Эпидемиология хлыстовой травмы (ХТ) шейного отдела позвоночника (ШОП) традиционно связывается с травматизмом при дорожно-транспортных происшествиях (ДТП). Увеличение пользования автомобильным транспортом привело к увеличению числа аварий; их следствием является пропорциональное увеличение количества ХТ ШОП [13, 14].

            Согласно литературным данным, объектами клинических находок у пациентов с ХТ ШОП являются структуры краниального и цервикального регионов [2, 3, 10].

При ХТ ШОП травматизации подвергаются мягкие ткани шеи и позвонки ШОП: в передней (передняя продольная связка, мышцы, межпозвонковый диск) и задней части шеи (задняя продольная и межпозвонковые связки, дугоотростчатые суставы, мышцы), а также  опорные комплексы ШОП [1, 8, 11, 12]. Также с большой частотой происходит поражение краниальных структур – как следствие вертеброгенного нарушения кровообращения головного мозга и последующего поражения функций органов краниального региона [3, 10].

Исследование отдаленных последствий ХТ ШОП (с глубиной исследования более 45 лет) выявило наличие у пациентов цефалгии и боли в ШОП [2], вестибулокохлеарных нарушений [7].

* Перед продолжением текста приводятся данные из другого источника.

(** X15.  An order sent by [_open_position] and accepted by the exchange is
    booked at once: the engine holds the side and the symbol of the order
    at the price it asked for (the last traded price for a market order,
    the requested entry for a limit order), the entry time and trade id
    are recorded and one trade is counted.  A limit order is also tracked
    under the id the exchange returned, so that a resting order already
    counts as the position.  An order the exchange refuses counts one
    failure and leaves the tracked orders alone. *)
Theorem open_position_booked cfg st a action symbol position_size_pct
    leverage reason order_type entry stop_loss take_profit market_data
    decision :
  let st' := _open_position cfg st a action symbol position_size_pct leverage
               reason order_type entry stop_loss take_profit market_data
               decision in
  api_log st' <> api_log st ->
  exists current_price q price sl tp,
    let side := if String.eqb action "LONG" then "Buy" else "Sell" in
    let order_price :=
      fst (open_order_price order_type entry current_price) in
    let ot := snd (open_order_price order_type entry current_price) in
    oa_ticker a = Some current_price
    /\ api_log st'
       = api_log st
         ++ [PlaceOrder (bybit_symbol_of symbol) side ot q price false sl tp]
    /\ (truthy (oa_order_id a) = true ->
        position_fields st' = (Some side, Some symbol, order_price)
        /\ position_entry_time st' = Some (oa_entry_time a)
        /\ current_trade_id st' = oa_trade_id a
        /\ counters st'
           = (S (total_trades st), S (successful_trades st),
              failed_trades st)
        /\ (ot <> "Limit" ->
            pending_limit_orders st' = pending_limit_orders st)
        /\ (ot = "Limit" ->
            exists info,
              pending_limit_orders st'
              = <[get (oa_order_id a) "" := info]> (pending_limit_orders st)
              /\ oi_symbol info = bybit_symbol_of symbol
              /\ oi_side info = side
              /\ oi_price info = order_price
              /\ oi_qty info = q
              /\ oi_create_time info = oa_create_time a))
    /\ (truthy (oa_order_id a) = false ->
        pending_limit_orders st' = pending_limit_orders st
        /\ position_fields st'
           = position_fields (fst (_get_position_info st (oa_info a)))
        /\ counters st'
           = (total_trades st, successful_trades st, S (failed_trades st))).
Proof.
  intros st'. subst st'. unfold _open_position.
  destruct (oa_ticker a) as [current_price |]; [| congruence].
  pose proof (get_position_info_frame st (oa_info a)) as (Hlog & Hpend & _).
  pose proof (counters_info st (oa_info a)) as Hcnt.
  destruct (_get_position_info st (oa_info a)) as [st1 balance].
  cbn [fst] in *.
  destruct (counters_eq _ _ Hcnt) as (Hc1 & Hc2 & Hc3).
  destruct (Qltb balance _); [congruence |].
  destruct (open_sizing _ _ _ _) as [[position_value qty] |];
    [| cbn; congruence].
  destruct (_format_quantity _ _ _) as [q |]; [| cbn; congruence].
  destruct (_validate_order _ _ _ _); try congruence.
  destruct (open_order_price order_type entry current_price)
    as [order_price ot] eqn:Eop.
  destruct (_validate_stop_loss_take_profit _ _ _ _);
    try congruence; [| cbn; congruence].
  unfold open_order_request.
  destruct (if String.eqb ot "Limit" then _ else _) as [price |];
    [| cbn; congruence].
  destruct (if Qgtb stop_loss 0 then _ else _) as [sl |]; [| cbn; congruence].
  destruct (match first_target take_profit with Some _ => _ | None => _ end)
    as [tp |]; [| cbn; congruence].
  cbn [opt_bind]. intros _.
  exists current_price, q, price, sl, tp. cbv zeta. rewrite Eop.
  cbn [fst snd].
  split; [reflexivity |].
  destruct (truthy (oa_order_id a)).
  - split.
    { destruct (String.eqb ot "Limit"); engine_fields; rewrite Hlog;
        reflexivity. }
    split; [| intros Hx; discriminate].
    intros _.
    split. { destruct (String.eqb ot "Limit"); reflexivity. }
    split. { destruct (String.eqb ot "Limit"); reflexivity. }
    split. { destruct (String.eqb ot "Limit"); reflexivity. }
    split.
    { destruct (String.eqb ot "Limit"); unfold counters; engine_fields;
        rewrite Hc1, Hc2, Hc3; reflexivity. }
    split.
    + intros Hn. apply String.eqb_neq in Hn. rewrite Hn. engine_fields.
      exact Hpend.
    + intros ->. cbn [String.eqb Ascii.eqb Bool.eqb].
      eexists. split; [engine_fields; rewrite Hpend; reflexivity |].
      repeat split; reflexivity.
  - split; [engine_fields; rewrite Hlog; reflexivity |].
    split; [intros Hx; discriminate |]. intros _.
    split; [exact Hpend |]. split; [reflexivity |].
    unfold counters. engine_fields. rewrite Hc1, Hc2, Hc3. reflexivity.
Qed.
(* ===== verification/Engine.v ===== *)
(** * Engine: the analysis engine of src/js/analysis-engine.js

    The module [AnalysisEngine] keeps one piece of state, the retained
    [analysisResults], and draws its scores from [Math.random].  Its state
    here is [engine_state]: the number of random draws made so far and the
    retained results as a JSON value (JSON [null] before the first run; a
    saved analysis loaded by the application puts back whatever JSON was
    stored).  Each analysis is an [ST nat] computation over the draws, in the
    order the source makes them.

    The inputs [platformData] and [audienceData] are JavaScript objects keyed
    by platform id: lists of (key, record) pairs in enumeration order
    ([Object.keys] is [map fst]).  The records have the fields the UI
    controller builds (src/js/ui-controller.js, [getAllPlatformData] and
    [getAllAudienceData]). *)

From S2P Require Import Prelude Random Benchmark Json.
Local Open Scope nav_scope.

(** ** Input records *)

Record PlatformRecord := mk_platform {
  name : string; content : string; tone : string; format : string;
  keywords : string
}.

Record AgeDistribution := mk_age {
  age_18_24 : jnum; age_25_34 : jnum; age_35_44 : jnum;
  age_45_54 : jnum; age_55_64 : jnum; age_65plus : jnum
}.
Lemma remove_first_delete x l j :
  NoDup l -> l !! j = Some x -> remove_first x l = delete j l.
Proof.
  revert j. induction l as [|y l IH]; intros j Hnd Hj; [done|].
  apply NoDup_cons in Hnd as [Hy Hnd]. destruct j as [|j]; cbn in *.
  - injection Hj as ->. by rewrite String.eqb_refl.
  - destruct (String.eqb_spec y x) as [->|]; [|by rewrite (IH j)].
    by apply list_elem_of_lookup_2 in Hj.
Qed.

Lemma pc_ids_shapes l : map pc_id l = map fst (map shape_of l).
Proof. by rewrite map_map. Qed.

(** [addNewPlatform] keeps the cards paired: platform card and
    audience card [n + 1] are appended together. *)
Theorem addNewPlatform_paired s n :
  paired s -> platformCount s = Num n ->
  let s' := snd (addNewPlatform s) in
  paired s' /\ platformCount s' = Num (n + 1) /\
  map pc_id (platform_inputs s') = map pc_id (platform_inputs s) ++ [string_of_Z (n + 1)].
Proof.
  intros Hp Hn. cbn zeta. pose proof (addNewPlatform_shape s n Hn) as Hsh.
  unfold ui_shape in Hsh. injection Hsh as Hc Hps Hids. unfold paired in *.
  rewrite !pc_ids_shapes, Hps, Hids, map_app, <- pc_ids_shapes, Hp. done.
Qed.

(** [removePlatform(r)] keeps the cards paired when the card with
    id [r] is the [r]-th card and the ids are distinct: both of its cards
    go. *)
Theorem removePlatform_paired s j r :
  paired s -> NoDup (map pc_id (platform_inputs s)) ->
  map pc_id (platform_inputs s) !! j = Some r -> nth_child_arg r = Some (N.of_nat (S j)) ->
  let s' := snd (removePlatform r s) in
  paired s' /\ map pc_id (platform_inputs s') = delete j (map pc_id (platform_inputs s)).
Proof.
  intros Hp Hnd Hj Hr. cbn zeta. pose proof (removePlatform_shape s r _ Hr) as Hsh.
  unfold ui_shape in Hsh. injection Hsh as Hc Hps Hids. unfold paired in *.
  replace (Pos.to_nat (Pos.of_succ_nat j)) with (S j) in Hps by lia. cbn in Hps.
  rewrite !pc_ids_shapes, Hps, Hids, <- map_delete, <- !pc_ids_shapes, <- Hp.
  rewrite (remove_first_delete r _ j Hnd Hj), map_delete. done.
Qed.

(** The events of the counterexample: add platforms 3 and 4, then click the
    remove button of the third card (platform 3), then the one of the new
    third card (platform 4). *)
Definition add_two_remove_two : list ui_event := [ClickAdd; ClickAdd; ClickRemove 2; ClickRemove 2].

Lemma desync_stranded : stranded (run_events add_two_remove_two ui_init).
Proof.
  unfold stranded.
  replace (ui_shape (run_events add_two_remove_two ui_init)) with
    (Num 4, [("1", None); ("2", None); ("4", Some "4")], ["1"; "2"]%string)
    by (vm_compute; reflexivity).
  exists 2%nat, 4%Z, 4%Z, (Some "4"%string).
  split; [done|]. split; [reflexivity|]. split; [lia|]. split; [lia|]. split.
  - repeat constructor; intros r q Hr; try discriminate.
    injection Hr as <-. intros [= <-]. lia.
  - by_eval.
Qed.

(** [removePlatform] selects the platform card by position
    ([nth-child]) but the audience card by id ([data-platform]): after
    removing platform 3, removing platform 4 finds no fourth card and
    removes only its audience card, leaving platform 4 without audience
    data and out of reach of every remove button. *)
Theorem removePlatform_desync :
  let s := run_events add_two_remove_two ui_init in
  paired ui_init /\
  ui_shape s = (Num 4, [("1", None); ("2", None); ("4", Some "4")], ["1"; "2"]) /\
  ~ paired s /\ stranded s.
Proof.
  cbn zeta.
  assert (Hs : ui_shape (run_events add_two_remove_two ui_init) =
                 (Num 4, [("1", None); ("2", None); ("4", Some "4")], ["1"; "2"]%string))
    by (vm_compute; reflexivity).
  split; [reflexivity|]. split; [exact Hs|]. split; [vm_compute; discriminate|].
  apply desync_stranded.
Qed.

Lemma addNewPlatform_paired_witness :
  let s' := snd (addNewPlatform ui_init) in
  paired s' /\ platformCount s' = Num (2 + 1) /\
  map pc_id (platform_inputs s') = map pc_id (platform_inputs ui_init) ++ [string_of_Z (2 + 1)].
Proof. apply addNewPlatform_paired; reflexivity. Defined.
(* ===== verification/Summary.v ===== *)
(** * Summary: the summary texts of the results tab (src/js/ui-controller.js)

    [generateCoherenceSummary], [generateAudienceSummary] and
    [generateConsistencySummary] write the HTML shown above each chart: an
    alert whose class comes from [getRatingClass] or
    [getFragmentationClass], the score, a comparison word chosen by a
    threshold, and a short list, which for coherence and consistency is
    drawn at random from the controller's own catalogs
    ([generateRandomStrengths(3)], [generateRandomWeaknesses(2)]).  The
    templates are written out character for character, with [q] for the
    double quote and [ln k s] for a line break followed by [k] spaces and
    [s]; the draws go through the same [Math.random] oracle and
    [Array.prototype.sort] interface as the engine's. *)

From Stdlib Require Import Ascii.
From S2P Require Import Prelude Random Benchmark JsonCodec JsBuiltins Engine.
Local Open Scope nav_scope.
Local Open Scope string_scope.

(** ** Text *)

Definition q : string := String dquote EmptyString.

Definition ln (k : nat) (s : string) : string :=
  String (ascii_of_nat 10) (String.string_of_list_ascii (repeat " "%char k) ++ s).

(** [items.map(x => `<li>${x}</li>`).join('')] *)
Definition li_join (items : list string) : string :=
  String.concat "" (map (fun x => "<li>" ++ x ++ "</li>") items).

(** ** Classes and comparison words *)

(** [getRatingClass(rating)] *)
Definition getRatingClass (rating : string) : string :=
  if String.eqb rating "excellent" then "success"
  else if String.eqb rating "good" then "info"
  else if String.eqb rating "average" then "warning"
  else if String.eqb rating "below average" then "warning"
  else if String.eqb rating "poor" then "danger"
  else "secondary".

(** [getFragmentationClass(score)] *)
Definition getFragmentationClass (score : Z) : string :=
  if (score <? 40)%Z then "success"
  else if (score <? 60)%Z then "info"
  else if (score <? 80)%Z then "warning"
  else "danger".

(** [benchmark.score > benchmark.industryAverage ? 'above' : 'below'] *)
Definition above_below (b : benchmark_comparison) : string :=
  if num_gt (bc_score b) (industryAverage b) then "above" else "below".

(** [fragmentationScore > 50 ? 'High' : 'Moderate'] *)
Definition fragmentation_level (score : Z) : string :=
  if (50 <? score)%Z then "High" else "Moderate".

(** [fragmentationScore > 70 ? 'significant' : fragmentationScore > 50 ? 'moderate' : 'minimal'] *)
Definition fragmentation_extent (score : Z) : string :=
  if (70 <? score)%Z then "significant" else if (50 <? score)%Z then "moderate" else "minimal".

(** ** The random lists of the controller *)

Module UiRandom.
Section WithOracle.
Context (rnd : nat -> Z).
Context `{ArraySort}.

Definition strengths : list string :=
  ["Consistent brand voice across major platforms";
   "Key messaging alignment between website and social media";
   "Visual identity elements maintained across channels";
   "Value proposition clearly communicated on all platforms";
   "Product/service descriptions maintain consistency";
   "Target audience addressed consistently";
   "Call-to-action uniformity"].

Definition weaknesses : list string :=
  ["Tone variations between formal and casual channels";
   "Inconsistent terminology for key features";
   "Value proposition emphasis differs across platforms";
   "Messaging priority inconsistencies";
   "Visual brand elements not consistently applied";
   "Varying levels of technical detail";
   "Inconsistent call-to-action strategies"].

(** [strengths.sort(() => 0.5 - Math.random()).slice(0, count)]: the array
    literal is fresh at each call, so sorting it in place draws as sorting
    a copy does. *)
Definition generateRandomStrengths (count : Z) : ST nat (list string) :=
  sorted <- array_sort (random_comparator rnd) strengths ;;
  st_ret (js_slice0 sorted count).

Definition generateRandomWeaknesses (count : Z) : ST nat (list string) :=
  sorted <- array_sort (random_comparator rnd) weaknesses ;;
  st_ret (js_slice0 sorted count).

End WithOracle.
End UiRandom.

(** ** The templates *)

Definition render_coherence (cls score rating pct cmp avg : string) (items : list string) : string :=
  ln 12 ("<div class=" ++ q ++ "alert alert-" ++ cls ++ " mb-3" ++ q ++ ">") ++
  ln 16 ("<strong>Overall Content Coherence: " ++ score ++ "/100</strong> ") ++
  ln 16 ("(" ++ rating ++ ", " ++ pct ++ "th percentile)") ++
  ln 12 "</div>" ++
  ln 12 ("<p>Your content coherence is " ++ cmp ++ " ") ++
  ln 12 ("the industry average of " ++ avg ++ ".</p>") ++
  ln 12 "<p>Key areas of strong coherence include:</p>" ++
  ln 12 "<ul>" ++
  ln 16 (li_join items) ++
  ln 12 "</ul>" ++
  ln 8 "".

Definition render_audience (cls score level extent : string) (items : list string) : string :=
  ln 12 ("<div class=" ++ q ++ "alert alert-" ++ cls ++ " mb-3" ++ q ++ ">") ++
  ln 16 ("<strong>Audience Fragmentation Score: " ++ score ++ "/100</strong>") ++
  ln 16 ("(" ++ level ++ " fragmentation)") ++
  ln 12 "</div>" ++
  ln 12 ("<p>Your audience shows " ++ extent ++ " fragmentation across platforms.</p>") ++
  ln 12 "<p>Key audience insights:</p>" ++
  ln 12 "<ul>" ++
  ln 16 (li_join items) ++
  ln 12 "</ul>" ++
  ln 8 "".

Definition render_consistency (cls score rating pct cmp avg : string) (items : list string) : string :=
  ln 12 ("<div class=" ++ q ++ "alert alert-" ++ cls ++ " mb-3" ++ q ++ ">") ++
  ln 16 ("<strong>Message Consistency Score: " ++ score ++ "/100</strong>") ++
  ln 16 ("(" ++ rating ++ ", " ++ pct ++ "th percentile)") ++
  ln 12 "</div>" ++
  ln 12 ("<p>Your message consistency is " ++ cmp ++ " ") ++
  ln 12 ("the industry average of " ++ avg ++ ".</p>") ++
  ln 12 "<p>Focus on improving consistency in:</p>" ++
  ln 12 "<ul>" ++
  ln 16 (li_join items) ++
  ln 12 "</ul>" ++
  ln 8 "".

(** ** The generators *)

Section Generators.
Context (rnd : nat -> Z).
Context `{ArraySort}.

(** [generateCoherenceSummary(coherenceData)] *)
Definition generateCoherenceSummary (coherenceData : Coherence.result) : ST nat string :=
  let benchmark := Coherence.benchmarkComparison coherenceData in
  items <- UiRandom.generateRandomStrengths rnd 3 ;;
  st_ret (render_coherence (getRatingClass (rating_text (bc_rating benchmark)))
            (num_to_string (Coherence.overallScore coherenceData))
            (rating_text (bc_rating benchmark)) (num_to_string (percentile benchmark))
            (above_below benchmark) (string_of_Z (industryAverage benchmark)) items).

(** [generateAudienceSummary(audienceData)] *)
Definition generateAudienceSummary (audienceData : Audience.result) : string :=
  let s := Audience.fragmentationScore audienceData in
  render_audience (getFragmentationClass s) (string_of_Z s) (fragmentation_level s)
    (fragmentation_extent s) (js_slice0 (Audience.audienceGaps audienceData) 2).

(** [generateConsistencySummary(consistencyData)] *)
Definition generateConsistencySummary (consistencyData : Consistency.result) : ST nat string :=
  let benchmark := Consistency.benchmarkComparison consistencyData in
  items <- UiRandom.generateRandomWeaknesses rnd 2 ;;
  st_ret (render_consistency (getRatingClass (rating_text (bc_rating benchmark)))
            (num_to_string (Consistency.overallScore consistencyData))
            (rating_text (bc_rating benchmark)) (num_to_string (percentile benchmark))
            (above_below benchmark) (string_of_Z (industryAverage benchmark)) items).

End Generators.

(** ** Properties *)

Section SummaryFacts.
Context (rnd : nat -> Z).
Hypothesis rnd_ok : forall i, (0 <= rnd i < 2 ^ 53)%Z.
Context `{ArraySort}.

Lemma ui_catalogs_NoDup : NoDup UiRandom.strengths /\ NoDup UiRandom.weaknesses.
Proof. split; by_eval. Qed.

Lemma ui_strengths_sample count i :
  (0 <= count <= 7)%Z ->
  sample_of UiRandom.strengths (Z.to_nat count) (fst (UiRandom.generateRandomStrengths rnd count i)).
Proof.
  intros Hc. replace (Z.to_nat count) with (Nat.min (Z.to_nat count) (length UiRandom.strengths))
    by (cbn; lia).
  apply (getRandomElements_sample rnd _ count i (proj1 ui_catalogs_NoDup)). lia.
Qed.

Lemma ui_weaknesses_sample count i :
  (0 <= count <= 7)%Z ->
  sample_of UiRandom.weaknesses (Z.to_nat count) (fst (UiRandom.generateRandomWeaknesses rnd count i)).
Proof.
  intros Hc. replace (Z.to_nat count) with (Nat.min (Z.to_nat count) (length UiRandom.weaknesses))
    by (cbn; lia).
  apply (getRandomElements_sample rnd _ count i (proj2 ui_catalogs_NoDup)). lia.
Qed.

(** A score at or above the average threshold is compared as [above] when
    strictly above, and its alert is not [danger] nor [secondary]. *)
Lemma benchmark_view_above m c :
  (average (industryBenchmarks c) < m)%Z ->
  above_below (compareToBenchmark (Num m) c) = "above" /\
  getRatingClass (rating_text (bc_rating (compareToBenchmark (Num m) c))) ∈ ["success"; "info"; "warning"].
Proof.
  intros Hm. split.
  - unfold above_below, num_gt. cbn. by destruct (Z.ltb_spec (average (industryBenchmarks c)) m); [|lia].
  - cbn [compareToBenchmark bc_rating]. unfold rate, num_ge.
    destruct (Z.leb_spec (excellent (industryBenchmarks c)) m); [cbn; set_solver|].
    destruct (Z.leb_spec (good (industryBenchmarks c)) m); [cbn; set_solver|].
    destruct (Z.leb_spec (average (industryBenchmarks c)) m); [cbn; set_solver|lia].
Qed.

(** For every analysis of a nonempty platform list, whatever the
    random draws, the coherence summary says the score is above the
    industry average of 55 and the consistency summary above the average of
    50 (the overall scores lie in [60, 89] and [55, 89]); their alerts are
    [success], [info] or [warning], never [danger]; and they list 3
    distinct strengths and 2 distinct weaknesses of the controller's
    catalogs. *)
Theorem analysis_summaries_above pd i j k :
  pd <> [] ->
  (exists cls score rating pct items,
     fst (generateCoherenceSummary rnd (fst (analyzeContentCoherence rnd pd i)) j) =
       render_coherence cls score rating pct "above" "55" items /\
     cls ∈ ["success"; "info"; "warning"] /\ sample_of UiRandom.strengths 3 items) /\
  (exists cls score rating pct items,
     fst (generateConsistencySummary rnd (fst (analyzeMessageConsistency rnd pd i)) k) =
       render_consistency cls score rating pct "above" "50" items /\
     cls ∈ ["success"; "info"; "warning"] /\ sample_of UiRandom.weaknesses 2 items).
Proof.
  intros Hne. split.
  - destruct (coherence_overall_range rnd rnd_ok pd i Hne) as (m & Hm & Hb & Hbc).
    destruct (benchmark_view_above m cat_coherence ltac:(cbn; lia)) as [Ha Hc].
    unfold generateCoherenceSummary. rewrite st_bind_unfold, Hbc, Ha.
    do 5 eexists. split; [reflexivity|]. split; [exact Hc|]. apply (ui_strengths_sample 3 j); lia.
  - destruct (consistency_overall_range rnd rnd_ok pd i Hne) as (m & Hm & Hb & Hbc).
    destruct (benchmark_view_above m cat_consistency ltac:(cbn; lia)) as [Ha Hc].
    unfold generateConsistencySummary. rewrite st_bind_unfold, Hbc, Ha.
    do 5 eexists. split; [reflexivity|]. split; [exact Hc|]. apply (ui_weaknesses_sample 2 k); lia.
Qed.

(** The audience summary grades the fragmentation score on three
    scales that disagree.  For every audience analysis, whatever the
    draws, the summary's heading calls a score above 50 [High] and the
    others [Moderate], its sentence calls a score above 70 [significant],
    above 50 [moderate] and the others [minimal], and its alert is [info]
    below 60 and [warning] from 60: a score of 45 is a [Moderate]
    fragmentation that is [minimal], one of 65 a [High] fragmentation that
    is [moderate].  The two insights listed are the first two gaps. *)
Theorem audience_summary_labels ad i :
  let s := Audience.fragmentationScore (fst (analyzeAudienceFragmentation rnd ad i)) in
  exists level extent cls,
    generateAudienceSummary (fst (analyzeAudienceFragmentation rnd ad i)) =
      render_audience cls (string_of_Z s) level extent
        ["35-44 age demographic is underrepresented across all platforms";
         "Male audience engagement is lower on Instagram compared to other platforms"] /\
    ((s <= 50)%Z -> level = "Moderate" /\ extent = "minimal") /\
    ((50 < s <= 70)%Z -> level = "High" /\ extent = "moderate") /\
    ((70 < s)%Z -> level = "High" /\ extent = "significant") /\
    cls = (if (s <? 60)%Z then "info" else "warning").
Proof.
  cbv zeta. pose proof (fragmentation_range rnd rnd_ok ad i) as Hs.
  set (r := fst (analyzeAudienceFragmentation rnd ad i)) in *.
  assert (Hg : Audience.audienceGaps r = identifyAudienceGaps ad).
  { subst r. unfold analyzeAudienceFragmentation. by st_simpl. }
  unfold generateAudienceSummary. rewrite Hg.
  set (s := Audience.fragmentationScore r) in *.
  do 3 eexists. split; [reflexivity|].
  unfold fragmentation_level, fragmentation_extent, getFragmentationClass.
  destruct (Z.ltb_spec s 40), (Z.ltb_spec s 60), (Z.ltb_spec s 80), (Z.ltb_spec 70 s), (Z.ltb_spec 50 s);
    repeat (split || intros); (reflexivity || lia).
Qed.

End SummaryFacts.

(** ** Witnesses *)

Lemma analysis_summaries_above_witness :
  sample_platformData <> [] /\
  (exists cls score rating pct items,
     fst (generateCoherenceSummary hash_rnd
            (fst (analyzeContentCoherence hash_rnd sample_platformData 0)) 0) =
       render_coherence cls score rating pct "above" "55" items /\
     cls ∈ ["success"; "info"; "warning"] /\ sample_of UiRandom.strengths 3 items) /\
  (exists cls score rating pct items,
     fst (generateConsistencySummary hash_rnd
            (fst (analyzeMessageConsistency hash_rnd sample_platformData 0)) 0) =
       render_consistency cls score rating pct "above" "50" items /\
     cls ∈ ["success"; "info"; "warning"] /\ sample_of UiRandom.weaknesses 2 items).
Proof.
  split; [discriminate|].
  apply (analysis_summaries_above hash_rnd hash_rnd_ok sample_platformData 0 0 0). discriminate.
Defined.

Lemma audience_summary_labels_witness :
  let s := Audience.fragmentationScore (fst (analyzeAudienceFragmentation hash_rnd sample_audienceData 0)) in
  exists level extent cls,
    generateAudienceSummary (fst (analyzeAudienceFragmentation hash_rnd sample_audienceData 0)) =
      render_audience cls (string_of_Z s) level extent
        ["35-44 age demographic is underrepresented across all platforms";
         "Male audience engagement is lower on Instagram compared to other platforms"] /\
    ((s <= 50)%Z -> level = "Moderate" /\ extent = "minimal") /\
    ((50 < s <= 70)%Z -> level = "High" /\ extent = "moderate") /\
    ((70 < s)%Z -> level = "High" /\ extent = "significant") /\
    cls = (if (s <? 60)%Z then "info" else "warning").
Proof. exact (audience_summary_labels hash_rnd hash_rnd_ok sample_audienceData 0). Defined.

Анализ доступной литературы показывает, что исследование последствий ХТ ШОП за пределы краниоцервикального региона не распространяется. Основными объектами клинических исследований являются органы шейного и краниального регионов. Превалирование заболеваний щитовидной железы у взрослых пациентов, перенесших ХТ ШОП [4] укладывается в общепринятую парадигму, так как щитовидная железа находится в пределах шейного региона. В литературе существует подтверждение поражения висцеральных органов шеи в следствии угнетения функции невральных и сосудистых структур ШОП [15]. В отдаленных регионах тела поиск последствий перенесенной ХТ ШОП ранее не проводился.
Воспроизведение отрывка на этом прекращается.